(* ===== verification/ExactTheory.v ===== *)
(** * The exact sidecars are right (query_runtime/src/elastic_search_index.rs, lakehouse_serving.rs)

    What the writers of the exact sidecars store is what the readers rely on: a document
    is hit as often as a request has predicates exactly when it satisfies all of them, and
    a summary that is complete names every value of its field.  So neither the index nor
    the summary loses a matching row. *)

From S2P Require Import Prelude Text Bytes StableSort Schema Json JsonText FileSet Contract QueryPath Float Pruning Planner SnapshotCodec SnapshotLookup SnapshotServing TopK Aggregates ExactSidecars Provider ServingExec.

Module ExactTheory.

Definition count {A} (p : A → bool) (l : list A) : nat := length (List.filter p l).
Definition b2n (b : bool) : nat := if b then 1 else 0.

Lemma bool_filter_sublist {A} (p : A → bool) l : List.filter p l `sublist_of` l.
Proof. induction l as [|x l IH]; simpl; [constructor|]. case_match; by constructor. Qed.

Lemma count_cons {A} (p : A → bool) x l : count p (x :: l) = b2n (p x) + count p l.
Proof. rw /count. simpl. by destruct (p x). Qed.

Lemma count_app {A} (p : A → bool) a b : count p (a ++ b) = count p a + count p b.
Proof. by rw /count List.filter_app length_app. Qed.

Lemma count_fmap {A B} (f : A → B) (p : B → bool) l : count p (f <$> l) = count (λ x, p (f x)) l.
Proof. induction l as [|x l IH]; [done|]. rw fmap_cons !count_cons. by rw IH. Qed.

Lemma count_filter {A} (p : A → bool) (P : A → Prop) `{∀ x, Decision (P x)} l : count p (filter P l) = count (λ x, bool_decide (P x) && p x) l.
Proof. induction l as [|x l IH]; [done|]. rw filter_cons count_cons. case_decide; [rw bool_decide_true //= count_cons IH //|rw bool_decide_false //= IH //]. Qed.

Lemma count_zero {A} (p : A → bool) l : (∀ x, x ∈ l → p x = false) → count p l = 0.
Proof. induction l as [|x l IH]; intros Hp; [done|]. rw count_cons Hp; [left|]. apply IH. intros y Hy. apply Hp. by right. Qed.

Lemma count_all {A} (p : A → bool) l : count p l = length l ↔ forallb p l = true.
Proof.
  induction l as [|x l IH]; [done|]. rw count_cons /= andb_true_iff -IH. assert (Hle : count p l ≤ length l) by (rw /count; clear IH; induction l as [|y l IH]; simpl; [done|]; case_match; simpl; lia).
  destruct (p x); simpl; split; try lia; try naive_solver lia.
Qed.

Lemma count_unique {A B} `{EqDecision B} (key : A → B) (q : A → bool) l x : NoDup (key <$> l) → x ∈ l → count (λ y, bool_decide (key y = key x) && q y) l = b2n (q x).
Proof.
  induction l as [|y l IH]; [by intros _ ?%not_elem_of_nil|]. rw fmap_cons NoDup_cons count_cons. intros [Hy Hn] [->|Hx]%elem_of_cons.
  - rw bool_decide_true //= count_zero; [|lia]. intros z Hz. rw bool_decide_false //. intros Heq. apply Hy. rw -Heq. by apply list_elem_of_fmap_2.
  - rw IH // bool_decide_false //=. intros Heq. apply Hy. rw Heq. by apply list_elem_of_fmap_2.
Qed.

(** ** The index *)

Section index.
Context `{ct : CastText} (table : Table) (id_field : string).

Definition row_id (row : Object) : option string := as_str (get_or_null id_field row).

(** The texts a predicate asks for. *)
Definition predicate_texts (predicate : ExactLookupPredicate) : list string := omap exact_lookup_key_sql_text (elp_values predicate).

(** The WHERE clause of the query for documents, on a row of the index. *)
Definition index_row_matches (predicates : list ExactLookupPredicate) (row : IndexRow) : bool :=
  existsb (λ predicate, bool_decide (elp_field predicate = ix_field_name row) && bool_decide (ix_field_value row ∈ predicate_texts predicate)) predicates.

(** The count of the group of a document. *)
Definition index_hits (predicates : list ExactLookupPredicate) (index : list IndexRow) (d : string) : nat :=
  count (λ row, bool_decide (as_str (ix_doc_id row) = Some d) && index_row_matches predicates row) index.

(** A row of the table satisfies a predicate: it has a value, and the value has one of the
    texts. *)
Definition text_matches (row : Object) (predicate : ExactLookupPredicate) : bool :=
  negb (is_null (get_or_null (elp_field predicate) row)) && bool_decide (cast_text (get_or_null (elp_field predicate) row) ∈ predicate_texts predicate).

Hypothesis Hids : NoDup (row_id <$> t_rows table).

Lemma field_hits predicates field row d : row ∈ t_rows table → row_id row = Some d →
  index_hits predicates (field_index_rows table id_field field) d =
  b2n (negb (is_null (get_or_null field row)) && index_row_matches predicates (mkIndexRow (get_or_null id_field row) field (cast_text (get_or_null field row)))).
Proof.
  intros Hrow Hd. rw /index_hits /field_index_rows count_fmap count_filter.
  rw -(count_unique row_id (λ row, negb (is_null (get_or_null field row)) && index_row_matches predicates (mkIndexRow (get_or_null id_field row) field (cast_text (get_or_null field row)))) (t_rows table) row Hids Hrow).
  rw /count. f_equal. apply List.filter_ext. intros x. rw /= Hd. fold (row_id x). destruct (is_null (get_or_null field x)); simpl; [by rw andb_false_r|done].
Qed.

Lemma fields_hits predicates fields row d : row ∈ t_rows table → row_id row = Some d →
  index_hits predicates (fields ≫= field_index_rows table id_field) d =
  count (λ field, negb (is_null (get_or_null field row)) && index_row_matches predicates (mkIndexRow (get_or_null id_field row) field (cast_text (get_or_null field row)))) fields.
Proof.
  intros Hrow Hd. induction fields as [|field fields IH]; [done|]. rw bind_cons count_cons -IH -(field_hits predicates field row d Hrow Hd). apply count_app.
Qed.

(** Each satisfied predicate is one hit. *)
Lemma hits_are_predicates predicates row d : NoDup (elp_field <$> predicates) → NoDup (t_columns table).*1 →
  (∀ predicate, predicate ∈ predicates → elp_field predicate ∈ exact_fields table id_field) → row ∈ t_rows table → row_id row = Some d →
  index_hits predicates (exact_fields table id_field ≫= field_index_rows table id_field) d = count (text_matches row) predicates.
Proof.
  intros Hp Hc Hin Hrow Hd. rw (fields_hits predicates _ row d Hrow Hd). rw /count -(length_fmap elp_field). apply Permutation_length, NoDup_Permutation.
  - apply (sublist_NoDup _ (t_columns table).*1); [done|]. etrans; [apply bool_filter_sublist|]. apply fmap_sublist, sublist_filter.
  - apply (sublist_NoDup _ (elp_field <$> predicates)); [done|]. apply fmap_sublist, bool_filter_sublist.
  - intros field. rw list_elem_of_In List.filter_In -list_elem_of_In list_elem_of_fmap andb_true_iff. rw /index_row_matches existsb_exists. cbn [ix_field_name ix_field_value]. split.
    + intros (Hf & Hnn & predicate & Hpr%list_elem_of_In & [<-%bool_decide_eq_true Ht]%andb_true_iff). exists predicate. split; [done|]. rw list_elem_of_In List.filter_In -list_elem_of_In /text_matches Hnn. done.
    + intros (predicate & -> & Hpr). rw list_elem_of_In List.filter_In -list_elem_of_In /text_matches andb_true_iff in Hpr. destruct Hpr as (Hpr & Hnn & Ht). split; [by apply Hin|]. split; [done|].
      exists predicate. split; [by apply list_elem_of_In|]. rw bool_decide_true //.
Qed.

(** Counting the hits decides the conjunction of the predicates. *)
Lemma hits_decide predicates row d : NoDup (elp_field <$> predicates) → NoDup (t_columns table).*1 →
  (∀ predicate, predicate ∈ predicates → elp_field predicate ∈ exact_fields table id_field) → row ∈ t_rows table → row_id row = Some d →
  index_hits predicates (exact_fields table id_field ≫= field_index_rows table id_field) d = length predicates ↔ forallb (text_matches row) predicates = true.
Proof. intros. rw (hits_are_predicates predicates row d) //. apply count_all. Qed.
End index.

(** ** The summary *)

Section summary.
Context `{ct : CastText, !CastTextLaws ct, fd : FloatDisplay, co : CompletionOrder}.

(** The rows of a summary about a field. *)
Definition about (field : string) (row : Object) : bool := bool_decide (obj_get "field_name" row ≫= as_str = Some field).

(** One row, as an update of the entry of its field. *)
Definition add_entry (entry : option ExactPruningFieldSummary) (row : Object) : option ExactPruningFieldSummary :=
  let complete := default false (obj_get "complete" row ≫= as_bool) in
  let entry := default (mkFieldSummary false ∅) entry in
  Some (mkFieldSummary (if bool_decide (eps_values entry = ∅) && negb (eps_complete entry) then complete else eps_complete entry && complete)
          (match obj_get "field_value" row ≫= as_str with Some v => {[v]} ∪ eps_values entry | None => eps_values entry end)).

Lemma summary_of_field rows summary field : foldl add_pruning_row summary rows !! field = foldl add_entry (summary !! field) (List.filter (about field) rows).
Proof.
  revert summary. induction rows as [|row rows IH]; intros summary; [done|]. cbn [foldl List.filter]. rw IH /add_pruning_row /about.
  destruct (obj_get "field_name" row ≫= as_str) as [name|]; [|done]. destruct (decide (name = field)) as [->|Hne].
  - rw (bool_decide_true (Some field = Some field)) //. cbn [foldl]. f_equal. by rw lookup_insert_eq.
  - rw (bool_decide_false (Some name = Some field)); [naive_solver|]. f_equal. by rw lookup_insert_ne.
Qed.

Lemma complete_entries field values acc : (∃ vs, acc = Some (mkFieldSummary true vs) ∧ vs ≠ ∅) ∨ acc = None →
  values ≠ [] ∨ acc ≠ None → foldl add_entry acc ((λ v, pruning_row field (VString v) true) <$> values) =
  Some (mkFieldSummary true (list_to_set values ∪ match acc with Some e => eps_values e | None => ∅ end)).
Proof.
  revert acc. induction values as [|v values IH]; intros acc Hacc Hne.
  { destruct Hacc as [(vs & -> & _)| ->]; [|by destruct Hne]. cbn. do 2 f_equal. set_solver. }
  rw fmap_cons. cbn [foldl]. assert (Hstep : add_entry acc (pruning_row field (VString v) true) = Some (mkFieldSummary true ({[v]} ∪ match acc with Some e => eps_values e | None => ∅ end))).
  { destruct Hacc as [(vs & -> & Hvs)| ->]; [|done]. rw /add_entry. cbn [default eps_values eps_complete from_option]. by rw (bool_decide_false (vs = ∅)). }
  rw Hstep IH; [left; eexists; split; [done|set_solver]|by right|]. cbn [eps_values]. do 2 f_equal. cbn [list_to_set]. by rw union_assoc_L (union_comm_L (list_to_set values)).
Qed.

(** The values of a field in the order the engine groups them. *)
Definition all_values (table : Table) (field : string) : list string :=
  cast_text <$> complete (group_values (filter (λ value, is_null value = false) (get_or_null field <$> t_rows table))).

Lemma about_field table field : List.filter (about field) (field_pruning_rows table field) = field_pruning_rows table field.
Proof.
  assert (Hrow : ∀ v c, about field (pruning_row field v c) = true) by (intros; by rw /about bool_decide_true). rw /field_pruning_rows. case_match; [cbn [List.filter]; by rw Hrow|]. case_decide; [cbn [List.filter]; by rw Hrow|].
  generalize (exact_pruning_field_values table field) as vs. induction vs as [|v vs IH]; [done|]. rw fmap_cons. cbn [List.filter]. by rw Hrow IH.
Qed.

Lemma about_other table field field' : field ≠ field' → List.filter (about field) (field_pruning_rows table field') = [].
Proof.
  intros Hne. assert (Hrow : ∀ v c, about field (pruning_row field' v c) = false) by (intros; rw /about bool_decide_false //=; naive_solver). rw /field_pruning_rows. case_match; [cbn [List.filter]; by rw Hrow|].
  case_decide; [cbn [List.filter]; by rw Hrow|]. generalize (exact_pruning_field_values table field') as vs. induction vs as [|v vs IH]; [done|]. rw fmap_cons. cbn [List.filter]. by rw Hrow IH.
Qed.

Lemma about_fields table field fields : NoDup fields → field ∈ fields → List.filter (about field) (fields ≫= field_pruning_rows table) = field_pruning_rows table field.
Proof.
  induction fields as [|f fields IH]; [by intros _ ?%not_elem_of_nil|]. rw bind_cons List.filter_app NoDup_cons. intros [Hf Hn] [->|Hin]%elem_of_cons.
  - rw about_field. assert (Hnone : List.filter (about f) (fields ≫= field_pruning_rows table) = []); [|by rw Hnone app_nil_r].
    clear IH Hn. induction fields as [|g fields IH]; [done|]. rw bind_cons List.filter_app about_other; [set_solver|]. apply IH. set_solver.
  - rw about_other; [by intros ->|]. by apply IH.
Qed.

(** What is read back for a field, in whatever order the rows are stored: all its values,
    or nothing that counts as complete. *)
Lemma summary_read_back table fields rows field : NoDup fields → field ∈ fields → rows ≡ₚ fields ≫= field_pruning_rows table → ∃ summary,
  exact_pruning_summary_from_rows rows !! field = Some summary ∧ (eps_complete summary = true → eps_values summary = list_to_set (all_values table field)).
Proof.
  intros Hn Hin Hp. rw /exact_pruning_summary_from_rows summary_of_field lookup_empty.
  assert (Hrows : List.filter (about field) rows ≡ₚ field_pruning_rows table field).
  { rw -(about_fields table field fields Hn Hin). by apply bool_filter_perm. }
  revert Hrows. rw /field_pruning_rows. set (vs := exact_pruning_field_values table field). destruct (Nat.ltb_spec EXACT_PRUNING_VALUE_LIMIT (length vs)) as [_|Hle].
  { intros ->%Permutation_singleton_r. by eexists. }
  assert (Hall : vs = all_values table field). { rw /vs /exact_pruning_field_values take_ge //. rw /vs /exact_pruning_field_values length_take in Hle. fold (all_values table field) in Hle |- *. lia. }
  case_decide as Hempty; [intros ->%Permutation_singleton_r; eexists; split; [done|]; by rw -Hall Hempty|].
  intros Hrows. assert (∃ ws, ws ≡ₚ vs ∧ List.filter (about field) rows = (λ value, pruning_row field (VString value) true) <$> ws) as (ws & Hws & ->).
  { apply Permutation_map_inv in Hrows as (ws & Hw & Hp'). exists ws. by split; [symmetry|]. }
  rw complete_entries; [by right|left; intros ->; apply Hempty; by apply Permutation_nil_l in Hws|]. eexists. split; [done|]. intros _. cbn. by rw union_empty_r_L Hws Hall.
Qed.
End summary.
End ExactTheory.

--------

**Task goal**
Report back every line of the entries in which "them" occurs.

**Your response**
    is hit as often as a request has predicates exactly when it satisfies all of them, and
(** The values of a field in the order the engine groups them. *)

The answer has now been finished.